• TASK ITEM
Please find every line below that includes "Hrules" and report how many there are. Nothing else is needed.
:: EXTRACTED MATERIAL ::
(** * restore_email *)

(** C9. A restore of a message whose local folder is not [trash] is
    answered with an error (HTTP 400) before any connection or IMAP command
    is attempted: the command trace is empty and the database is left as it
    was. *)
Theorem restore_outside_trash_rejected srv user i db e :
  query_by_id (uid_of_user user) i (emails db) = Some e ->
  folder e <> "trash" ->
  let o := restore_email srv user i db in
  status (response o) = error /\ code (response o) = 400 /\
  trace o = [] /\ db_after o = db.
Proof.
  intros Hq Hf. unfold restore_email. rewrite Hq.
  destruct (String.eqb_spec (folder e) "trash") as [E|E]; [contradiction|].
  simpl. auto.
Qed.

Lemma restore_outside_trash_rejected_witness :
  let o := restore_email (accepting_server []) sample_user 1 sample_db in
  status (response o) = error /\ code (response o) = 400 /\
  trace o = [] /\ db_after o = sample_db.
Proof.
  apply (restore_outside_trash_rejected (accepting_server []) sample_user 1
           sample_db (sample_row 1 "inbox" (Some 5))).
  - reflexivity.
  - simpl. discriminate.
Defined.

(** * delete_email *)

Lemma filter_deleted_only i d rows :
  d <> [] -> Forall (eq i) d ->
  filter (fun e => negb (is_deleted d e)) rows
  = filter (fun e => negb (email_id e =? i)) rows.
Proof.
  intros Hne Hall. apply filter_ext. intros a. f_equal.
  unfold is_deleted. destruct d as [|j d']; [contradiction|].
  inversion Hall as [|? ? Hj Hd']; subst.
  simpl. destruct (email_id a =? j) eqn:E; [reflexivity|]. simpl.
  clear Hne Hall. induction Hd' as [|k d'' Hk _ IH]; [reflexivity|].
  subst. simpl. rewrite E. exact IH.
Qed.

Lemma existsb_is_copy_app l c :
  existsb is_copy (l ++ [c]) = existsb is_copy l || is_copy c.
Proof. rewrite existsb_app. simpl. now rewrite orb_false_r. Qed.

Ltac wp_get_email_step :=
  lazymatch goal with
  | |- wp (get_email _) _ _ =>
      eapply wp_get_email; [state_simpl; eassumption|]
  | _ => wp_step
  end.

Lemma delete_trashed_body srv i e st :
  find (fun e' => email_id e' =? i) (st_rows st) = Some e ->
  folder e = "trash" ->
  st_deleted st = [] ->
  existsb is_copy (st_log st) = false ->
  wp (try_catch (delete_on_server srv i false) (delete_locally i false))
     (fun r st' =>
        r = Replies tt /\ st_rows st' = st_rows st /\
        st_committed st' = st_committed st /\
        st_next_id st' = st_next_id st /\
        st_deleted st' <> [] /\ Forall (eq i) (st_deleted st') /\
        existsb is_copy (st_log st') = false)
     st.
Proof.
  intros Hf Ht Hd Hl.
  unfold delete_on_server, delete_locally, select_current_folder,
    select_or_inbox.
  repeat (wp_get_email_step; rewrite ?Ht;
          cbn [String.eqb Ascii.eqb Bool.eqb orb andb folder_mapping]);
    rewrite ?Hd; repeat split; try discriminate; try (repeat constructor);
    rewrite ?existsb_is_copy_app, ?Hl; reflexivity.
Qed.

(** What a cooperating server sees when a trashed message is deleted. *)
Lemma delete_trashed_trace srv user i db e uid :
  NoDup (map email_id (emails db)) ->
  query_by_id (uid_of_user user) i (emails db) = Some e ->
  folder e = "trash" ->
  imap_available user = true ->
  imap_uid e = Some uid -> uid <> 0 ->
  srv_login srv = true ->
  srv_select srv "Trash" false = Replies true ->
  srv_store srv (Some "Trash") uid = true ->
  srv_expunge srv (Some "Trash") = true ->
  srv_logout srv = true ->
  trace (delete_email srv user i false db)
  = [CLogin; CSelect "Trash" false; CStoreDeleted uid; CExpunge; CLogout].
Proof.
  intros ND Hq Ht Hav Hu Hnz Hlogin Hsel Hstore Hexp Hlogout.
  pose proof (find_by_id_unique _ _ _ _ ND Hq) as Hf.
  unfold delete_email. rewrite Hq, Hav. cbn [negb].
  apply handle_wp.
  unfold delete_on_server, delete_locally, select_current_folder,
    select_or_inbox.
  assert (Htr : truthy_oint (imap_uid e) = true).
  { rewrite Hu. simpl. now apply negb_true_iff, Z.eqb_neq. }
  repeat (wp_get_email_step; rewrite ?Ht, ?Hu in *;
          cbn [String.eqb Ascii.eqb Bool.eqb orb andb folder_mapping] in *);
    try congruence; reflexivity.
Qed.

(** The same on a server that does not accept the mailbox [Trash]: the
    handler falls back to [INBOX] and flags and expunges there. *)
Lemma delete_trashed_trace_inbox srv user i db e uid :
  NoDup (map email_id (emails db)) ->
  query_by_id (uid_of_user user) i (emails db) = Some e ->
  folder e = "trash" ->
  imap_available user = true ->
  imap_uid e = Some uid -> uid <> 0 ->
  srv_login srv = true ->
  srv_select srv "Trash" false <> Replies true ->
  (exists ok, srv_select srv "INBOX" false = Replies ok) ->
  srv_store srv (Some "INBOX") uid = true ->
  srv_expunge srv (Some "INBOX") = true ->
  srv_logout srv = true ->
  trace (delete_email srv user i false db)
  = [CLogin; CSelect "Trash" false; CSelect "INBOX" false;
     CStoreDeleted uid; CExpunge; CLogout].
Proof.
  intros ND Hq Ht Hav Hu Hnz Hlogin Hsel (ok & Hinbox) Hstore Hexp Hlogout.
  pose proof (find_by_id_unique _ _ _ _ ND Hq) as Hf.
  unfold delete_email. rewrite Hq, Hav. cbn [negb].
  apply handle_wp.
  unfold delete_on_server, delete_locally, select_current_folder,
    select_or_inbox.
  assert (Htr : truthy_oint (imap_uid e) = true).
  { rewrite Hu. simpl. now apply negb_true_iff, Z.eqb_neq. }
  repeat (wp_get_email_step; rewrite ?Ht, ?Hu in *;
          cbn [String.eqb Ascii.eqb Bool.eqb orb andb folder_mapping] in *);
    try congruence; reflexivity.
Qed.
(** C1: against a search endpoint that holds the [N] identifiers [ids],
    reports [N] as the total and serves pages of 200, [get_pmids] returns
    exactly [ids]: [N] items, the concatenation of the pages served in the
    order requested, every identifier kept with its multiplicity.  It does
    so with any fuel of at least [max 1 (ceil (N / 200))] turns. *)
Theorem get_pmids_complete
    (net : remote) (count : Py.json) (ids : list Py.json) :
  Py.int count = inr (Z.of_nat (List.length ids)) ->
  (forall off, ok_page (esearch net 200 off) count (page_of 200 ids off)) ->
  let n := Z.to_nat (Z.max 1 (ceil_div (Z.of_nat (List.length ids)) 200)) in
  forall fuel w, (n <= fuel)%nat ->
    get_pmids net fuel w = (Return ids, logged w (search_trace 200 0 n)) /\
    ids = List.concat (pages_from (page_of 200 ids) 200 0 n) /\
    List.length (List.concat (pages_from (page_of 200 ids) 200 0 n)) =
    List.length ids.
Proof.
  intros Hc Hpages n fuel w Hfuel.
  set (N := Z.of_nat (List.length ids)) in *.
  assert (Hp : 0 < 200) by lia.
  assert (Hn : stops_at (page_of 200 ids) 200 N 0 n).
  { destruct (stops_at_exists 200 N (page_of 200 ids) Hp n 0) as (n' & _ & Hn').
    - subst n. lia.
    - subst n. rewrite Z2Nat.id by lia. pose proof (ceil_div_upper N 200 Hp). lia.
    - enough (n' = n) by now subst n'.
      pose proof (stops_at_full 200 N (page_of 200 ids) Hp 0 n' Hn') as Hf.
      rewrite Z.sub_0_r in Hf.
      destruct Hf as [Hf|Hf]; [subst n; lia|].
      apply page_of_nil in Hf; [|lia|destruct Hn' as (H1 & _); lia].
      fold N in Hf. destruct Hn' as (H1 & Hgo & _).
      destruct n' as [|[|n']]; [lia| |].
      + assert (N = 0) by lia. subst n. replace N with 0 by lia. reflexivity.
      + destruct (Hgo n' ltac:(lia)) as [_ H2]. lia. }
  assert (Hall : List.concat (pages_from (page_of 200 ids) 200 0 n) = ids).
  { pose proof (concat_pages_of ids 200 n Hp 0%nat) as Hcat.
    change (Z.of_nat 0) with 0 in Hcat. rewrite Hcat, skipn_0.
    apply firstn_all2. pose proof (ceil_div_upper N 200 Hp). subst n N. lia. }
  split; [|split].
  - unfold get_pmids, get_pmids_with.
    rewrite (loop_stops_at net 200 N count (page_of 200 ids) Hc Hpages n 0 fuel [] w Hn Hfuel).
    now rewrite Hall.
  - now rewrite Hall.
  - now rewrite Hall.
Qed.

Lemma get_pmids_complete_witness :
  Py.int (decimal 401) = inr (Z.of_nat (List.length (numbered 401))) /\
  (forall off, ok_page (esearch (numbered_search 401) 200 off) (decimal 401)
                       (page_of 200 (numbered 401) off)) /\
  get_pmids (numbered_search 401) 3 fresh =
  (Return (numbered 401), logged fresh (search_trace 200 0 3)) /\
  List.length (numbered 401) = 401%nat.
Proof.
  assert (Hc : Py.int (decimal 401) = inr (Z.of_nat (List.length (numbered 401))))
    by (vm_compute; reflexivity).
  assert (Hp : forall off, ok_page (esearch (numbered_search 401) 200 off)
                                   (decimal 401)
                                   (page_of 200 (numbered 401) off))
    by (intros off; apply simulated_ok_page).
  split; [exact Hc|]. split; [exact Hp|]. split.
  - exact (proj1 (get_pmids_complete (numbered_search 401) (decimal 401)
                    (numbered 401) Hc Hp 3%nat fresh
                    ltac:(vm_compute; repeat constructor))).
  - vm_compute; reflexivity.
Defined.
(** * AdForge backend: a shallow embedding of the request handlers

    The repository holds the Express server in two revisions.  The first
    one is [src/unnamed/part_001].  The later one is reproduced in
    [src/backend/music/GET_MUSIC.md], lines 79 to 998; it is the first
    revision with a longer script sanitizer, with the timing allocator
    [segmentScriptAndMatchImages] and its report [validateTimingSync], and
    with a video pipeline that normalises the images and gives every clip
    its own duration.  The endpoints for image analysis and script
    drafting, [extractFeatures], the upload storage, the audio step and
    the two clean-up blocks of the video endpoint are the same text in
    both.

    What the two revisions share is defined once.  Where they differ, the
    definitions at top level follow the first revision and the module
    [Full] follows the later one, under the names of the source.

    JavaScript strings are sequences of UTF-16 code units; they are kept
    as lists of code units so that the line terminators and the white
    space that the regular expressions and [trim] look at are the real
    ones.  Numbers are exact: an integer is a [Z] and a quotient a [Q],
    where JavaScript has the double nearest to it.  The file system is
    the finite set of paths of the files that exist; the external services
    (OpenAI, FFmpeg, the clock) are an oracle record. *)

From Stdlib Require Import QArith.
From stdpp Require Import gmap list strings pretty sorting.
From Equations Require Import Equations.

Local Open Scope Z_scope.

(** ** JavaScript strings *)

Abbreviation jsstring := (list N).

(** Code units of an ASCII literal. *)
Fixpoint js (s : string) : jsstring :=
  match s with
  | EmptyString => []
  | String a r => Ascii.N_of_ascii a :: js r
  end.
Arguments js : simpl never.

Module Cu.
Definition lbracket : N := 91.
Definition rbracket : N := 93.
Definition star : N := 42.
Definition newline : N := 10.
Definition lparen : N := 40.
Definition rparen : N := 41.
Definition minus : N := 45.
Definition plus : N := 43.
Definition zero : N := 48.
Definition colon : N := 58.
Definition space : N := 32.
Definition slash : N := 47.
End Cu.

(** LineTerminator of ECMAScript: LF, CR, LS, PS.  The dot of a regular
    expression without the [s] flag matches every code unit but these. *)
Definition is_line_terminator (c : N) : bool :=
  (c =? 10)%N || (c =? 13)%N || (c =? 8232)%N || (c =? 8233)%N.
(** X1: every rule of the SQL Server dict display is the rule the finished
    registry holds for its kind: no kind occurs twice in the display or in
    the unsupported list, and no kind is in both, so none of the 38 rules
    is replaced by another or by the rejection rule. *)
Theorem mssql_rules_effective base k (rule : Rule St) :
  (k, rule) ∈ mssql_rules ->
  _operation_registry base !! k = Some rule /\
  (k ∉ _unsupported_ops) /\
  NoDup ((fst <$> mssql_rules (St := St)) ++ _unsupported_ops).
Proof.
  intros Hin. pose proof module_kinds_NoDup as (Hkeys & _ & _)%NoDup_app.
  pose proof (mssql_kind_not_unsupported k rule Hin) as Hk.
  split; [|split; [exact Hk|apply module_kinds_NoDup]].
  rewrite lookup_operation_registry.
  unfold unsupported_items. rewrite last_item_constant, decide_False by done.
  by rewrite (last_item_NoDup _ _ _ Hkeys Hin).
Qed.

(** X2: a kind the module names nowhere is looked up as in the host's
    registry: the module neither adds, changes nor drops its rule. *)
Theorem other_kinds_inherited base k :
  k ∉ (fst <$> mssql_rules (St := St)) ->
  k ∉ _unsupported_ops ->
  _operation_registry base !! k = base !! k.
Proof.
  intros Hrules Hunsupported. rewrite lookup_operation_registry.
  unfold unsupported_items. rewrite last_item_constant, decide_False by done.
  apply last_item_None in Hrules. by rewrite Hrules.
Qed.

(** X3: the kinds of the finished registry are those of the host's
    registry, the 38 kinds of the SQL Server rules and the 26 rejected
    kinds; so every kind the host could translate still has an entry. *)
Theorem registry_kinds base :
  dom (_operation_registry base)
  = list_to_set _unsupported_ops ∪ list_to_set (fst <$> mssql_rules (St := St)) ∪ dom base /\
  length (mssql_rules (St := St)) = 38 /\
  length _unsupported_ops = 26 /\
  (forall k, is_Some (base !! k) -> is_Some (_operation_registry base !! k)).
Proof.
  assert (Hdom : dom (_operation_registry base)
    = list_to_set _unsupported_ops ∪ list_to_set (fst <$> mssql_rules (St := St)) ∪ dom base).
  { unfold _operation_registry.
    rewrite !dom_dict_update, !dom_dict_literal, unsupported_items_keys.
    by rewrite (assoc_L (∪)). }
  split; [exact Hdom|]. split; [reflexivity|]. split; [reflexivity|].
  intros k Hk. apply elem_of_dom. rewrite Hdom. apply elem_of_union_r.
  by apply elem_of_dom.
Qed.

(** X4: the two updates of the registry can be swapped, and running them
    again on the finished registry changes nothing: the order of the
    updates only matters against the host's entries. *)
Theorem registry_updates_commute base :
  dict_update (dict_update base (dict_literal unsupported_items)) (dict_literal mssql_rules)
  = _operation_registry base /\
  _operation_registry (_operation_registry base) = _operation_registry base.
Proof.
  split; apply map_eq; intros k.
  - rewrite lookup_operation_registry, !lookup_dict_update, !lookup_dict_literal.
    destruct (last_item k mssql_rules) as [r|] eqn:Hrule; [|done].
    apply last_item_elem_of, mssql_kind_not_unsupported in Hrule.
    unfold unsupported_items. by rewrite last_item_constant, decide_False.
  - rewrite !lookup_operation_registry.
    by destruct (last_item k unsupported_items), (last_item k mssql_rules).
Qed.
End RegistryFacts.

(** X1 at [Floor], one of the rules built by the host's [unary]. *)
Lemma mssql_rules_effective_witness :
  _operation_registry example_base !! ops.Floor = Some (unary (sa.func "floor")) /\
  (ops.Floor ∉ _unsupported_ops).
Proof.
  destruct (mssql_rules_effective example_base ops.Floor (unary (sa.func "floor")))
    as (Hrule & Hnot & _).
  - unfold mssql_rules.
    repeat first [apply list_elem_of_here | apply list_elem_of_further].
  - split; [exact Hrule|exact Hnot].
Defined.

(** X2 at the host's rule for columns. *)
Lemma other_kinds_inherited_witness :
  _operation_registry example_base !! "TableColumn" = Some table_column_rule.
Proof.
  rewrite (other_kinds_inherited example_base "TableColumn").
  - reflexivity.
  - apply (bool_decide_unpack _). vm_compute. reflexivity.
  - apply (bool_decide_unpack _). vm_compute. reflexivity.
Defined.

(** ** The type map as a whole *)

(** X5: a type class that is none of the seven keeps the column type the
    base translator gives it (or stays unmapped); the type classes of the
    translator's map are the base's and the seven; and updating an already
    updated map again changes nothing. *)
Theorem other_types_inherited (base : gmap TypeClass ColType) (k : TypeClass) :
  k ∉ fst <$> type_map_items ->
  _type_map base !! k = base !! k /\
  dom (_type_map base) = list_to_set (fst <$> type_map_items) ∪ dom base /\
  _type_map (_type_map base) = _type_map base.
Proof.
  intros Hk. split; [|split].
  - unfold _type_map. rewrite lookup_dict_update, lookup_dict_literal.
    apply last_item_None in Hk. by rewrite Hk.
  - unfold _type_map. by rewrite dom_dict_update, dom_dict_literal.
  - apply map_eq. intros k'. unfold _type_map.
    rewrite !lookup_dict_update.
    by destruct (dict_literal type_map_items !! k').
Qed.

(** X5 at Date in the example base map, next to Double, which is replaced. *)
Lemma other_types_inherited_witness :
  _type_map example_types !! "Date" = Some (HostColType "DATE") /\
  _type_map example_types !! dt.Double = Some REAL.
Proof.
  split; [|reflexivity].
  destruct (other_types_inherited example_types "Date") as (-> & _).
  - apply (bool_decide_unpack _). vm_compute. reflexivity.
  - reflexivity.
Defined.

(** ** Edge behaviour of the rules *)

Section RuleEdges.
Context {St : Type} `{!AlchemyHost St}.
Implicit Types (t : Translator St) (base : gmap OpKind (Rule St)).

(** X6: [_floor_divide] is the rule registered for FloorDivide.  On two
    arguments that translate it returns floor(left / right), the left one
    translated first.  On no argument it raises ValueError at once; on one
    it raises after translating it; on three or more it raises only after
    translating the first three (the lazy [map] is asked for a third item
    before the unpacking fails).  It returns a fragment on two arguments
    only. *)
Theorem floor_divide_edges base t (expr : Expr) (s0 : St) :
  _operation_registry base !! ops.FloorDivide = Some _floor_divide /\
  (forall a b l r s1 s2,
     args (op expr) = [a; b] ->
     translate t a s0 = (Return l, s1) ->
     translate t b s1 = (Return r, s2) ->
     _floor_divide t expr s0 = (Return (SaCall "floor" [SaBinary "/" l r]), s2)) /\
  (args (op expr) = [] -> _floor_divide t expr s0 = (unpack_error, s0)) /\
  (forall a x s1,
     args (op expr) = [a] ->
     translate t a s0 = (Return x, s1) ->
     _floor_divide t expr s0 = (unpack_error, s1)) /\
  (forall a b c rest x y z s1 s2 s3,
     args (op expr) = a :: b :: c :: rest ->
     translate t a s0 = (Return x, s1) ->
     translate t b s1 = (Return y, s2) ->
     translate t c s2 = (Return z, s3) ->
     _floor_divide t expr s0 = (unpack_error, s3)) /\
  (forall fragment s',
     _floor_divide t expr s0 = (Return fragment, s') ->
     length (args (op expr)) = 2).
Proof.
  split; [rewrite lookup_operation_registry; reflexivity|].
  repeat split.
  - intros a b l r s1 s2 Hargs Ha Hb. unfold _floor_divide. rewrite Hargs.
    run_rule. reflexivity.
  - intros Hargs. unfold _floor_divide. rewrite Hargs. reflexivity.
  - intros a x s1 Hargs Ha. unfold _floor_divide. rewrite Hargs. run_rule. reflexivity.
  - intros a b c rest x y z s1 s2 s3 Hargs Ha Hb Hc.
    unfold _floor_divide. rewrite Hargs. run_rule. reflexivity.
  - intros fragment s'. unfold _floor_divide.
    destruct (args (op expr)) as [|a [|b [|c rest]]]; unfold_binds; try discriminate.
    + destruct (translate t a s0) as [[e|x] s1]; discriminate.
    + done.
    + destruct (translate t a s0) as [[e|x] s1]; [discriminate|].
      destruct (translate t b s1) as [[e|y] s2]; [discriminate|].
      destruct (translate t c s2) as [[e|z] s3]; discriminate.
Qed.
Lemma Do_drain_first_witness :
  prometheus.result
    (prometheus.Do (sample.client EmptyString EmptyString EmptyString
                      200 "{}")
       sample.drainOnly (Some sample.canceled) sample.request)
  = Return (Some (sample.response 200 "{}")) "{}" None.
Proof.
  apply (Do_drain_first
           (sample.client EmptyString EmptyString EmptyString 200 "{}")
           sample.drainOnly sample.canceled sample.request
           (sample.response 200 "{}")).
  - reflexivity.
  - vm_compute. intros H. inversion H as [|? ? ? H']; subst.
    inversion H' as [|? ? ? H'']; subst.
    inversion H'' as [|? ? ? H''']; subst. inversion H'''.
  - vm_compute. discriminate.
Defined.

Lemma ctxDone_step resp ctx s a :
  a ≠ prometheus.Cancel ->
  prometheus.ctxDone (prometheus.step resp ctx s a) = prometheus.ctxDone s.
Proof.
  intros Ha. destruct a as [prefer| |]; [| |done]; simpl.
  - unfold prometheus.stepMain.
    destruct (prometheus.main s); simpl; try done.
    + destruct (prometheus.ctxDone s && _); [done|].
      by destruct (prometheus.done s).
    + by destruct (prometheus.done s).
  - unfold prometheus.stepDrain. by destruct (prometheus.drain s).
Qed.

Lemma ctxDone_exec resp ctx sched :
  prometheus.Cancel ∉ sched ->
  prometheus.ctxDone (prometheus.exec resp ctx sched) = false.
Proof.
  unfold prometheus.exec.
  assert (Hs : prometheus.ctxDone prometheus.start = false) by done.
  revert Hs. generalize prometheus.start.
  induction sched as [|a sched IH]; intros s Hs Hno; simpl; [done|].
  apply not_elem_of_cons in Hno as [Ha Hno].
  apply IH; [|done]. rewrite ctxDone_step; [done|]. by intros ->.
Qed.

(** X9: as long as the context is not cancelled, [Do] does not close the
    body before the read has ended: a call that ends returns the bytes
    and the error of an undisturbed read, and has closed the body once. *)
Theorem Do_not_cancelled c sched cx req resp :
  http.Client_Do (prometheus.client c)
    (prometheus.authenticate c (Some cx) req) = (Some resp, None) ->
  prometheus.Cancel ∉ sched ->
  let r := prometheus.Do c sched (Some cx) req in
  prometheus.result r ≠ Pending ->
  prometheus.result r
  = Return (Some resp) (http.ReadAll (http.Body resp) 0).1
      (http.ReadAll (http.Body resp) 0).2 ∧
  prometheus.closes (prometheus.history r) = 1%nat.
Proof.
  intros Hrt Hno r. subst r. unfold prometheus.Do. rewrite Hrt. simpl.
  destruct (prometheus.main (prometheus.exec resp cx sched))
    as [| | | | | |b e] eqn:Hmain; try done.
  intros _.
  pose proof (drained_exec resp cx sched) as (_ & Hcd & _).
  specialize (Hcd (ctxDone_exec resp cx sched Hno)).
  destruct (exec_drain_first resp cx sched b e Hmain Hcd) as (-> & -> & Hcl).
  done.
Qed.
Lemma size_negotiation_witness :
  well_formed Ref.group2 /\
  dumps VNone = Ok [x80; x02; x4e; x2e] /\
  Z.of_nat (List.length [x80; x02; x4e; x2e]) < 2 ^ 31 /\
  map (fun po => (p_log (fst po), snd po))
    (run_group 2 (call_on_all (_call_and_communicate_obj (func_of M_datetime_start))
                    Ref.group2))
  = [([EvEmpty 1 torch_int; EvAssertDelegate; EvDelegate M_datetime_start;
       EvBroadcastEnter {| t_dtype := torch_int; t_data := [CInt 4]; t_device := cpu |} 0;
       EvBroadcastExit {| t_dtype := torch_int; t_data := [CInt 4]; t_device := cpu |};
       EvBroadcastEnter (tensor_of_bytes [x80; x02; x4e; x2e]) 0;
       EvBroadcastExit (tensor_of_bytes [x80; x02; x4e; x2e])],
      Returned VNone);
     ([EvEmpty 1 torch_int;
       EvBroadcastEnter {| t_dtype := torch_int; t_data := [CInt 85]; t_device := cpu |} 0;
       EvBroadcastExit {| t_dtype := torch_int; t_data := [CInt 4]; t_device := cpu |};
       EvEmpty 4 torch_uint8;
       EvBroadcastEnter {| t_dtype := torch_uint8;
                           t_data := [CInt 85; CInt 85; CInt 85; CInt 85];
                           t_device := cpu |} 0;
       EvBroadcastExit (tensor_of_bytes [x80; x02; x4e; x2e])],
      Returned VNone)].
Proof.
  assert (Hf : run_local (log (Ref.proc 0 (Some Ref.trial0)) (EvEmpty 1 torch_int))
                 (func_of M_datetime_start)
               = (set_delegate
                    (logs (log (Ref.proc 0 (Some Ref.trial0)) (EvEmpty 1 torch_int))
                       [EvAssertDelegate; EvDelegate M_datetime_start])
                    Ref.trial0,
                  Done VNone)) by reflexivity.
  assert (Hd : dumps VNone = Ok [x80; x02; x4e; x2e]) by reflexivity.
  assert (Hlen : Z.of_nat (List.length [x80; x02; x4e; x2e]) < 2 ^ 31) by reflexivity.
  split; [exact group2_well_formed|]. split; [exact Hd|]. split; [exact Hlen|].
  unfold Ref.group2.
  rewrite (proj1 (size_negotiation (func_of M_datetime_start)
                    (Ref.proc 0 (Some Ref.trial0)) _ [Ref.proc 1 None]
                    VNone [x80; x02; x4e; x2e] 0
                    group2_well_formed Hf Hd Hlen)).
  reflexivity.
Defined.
:::
• COMPLETED EXERCISE
2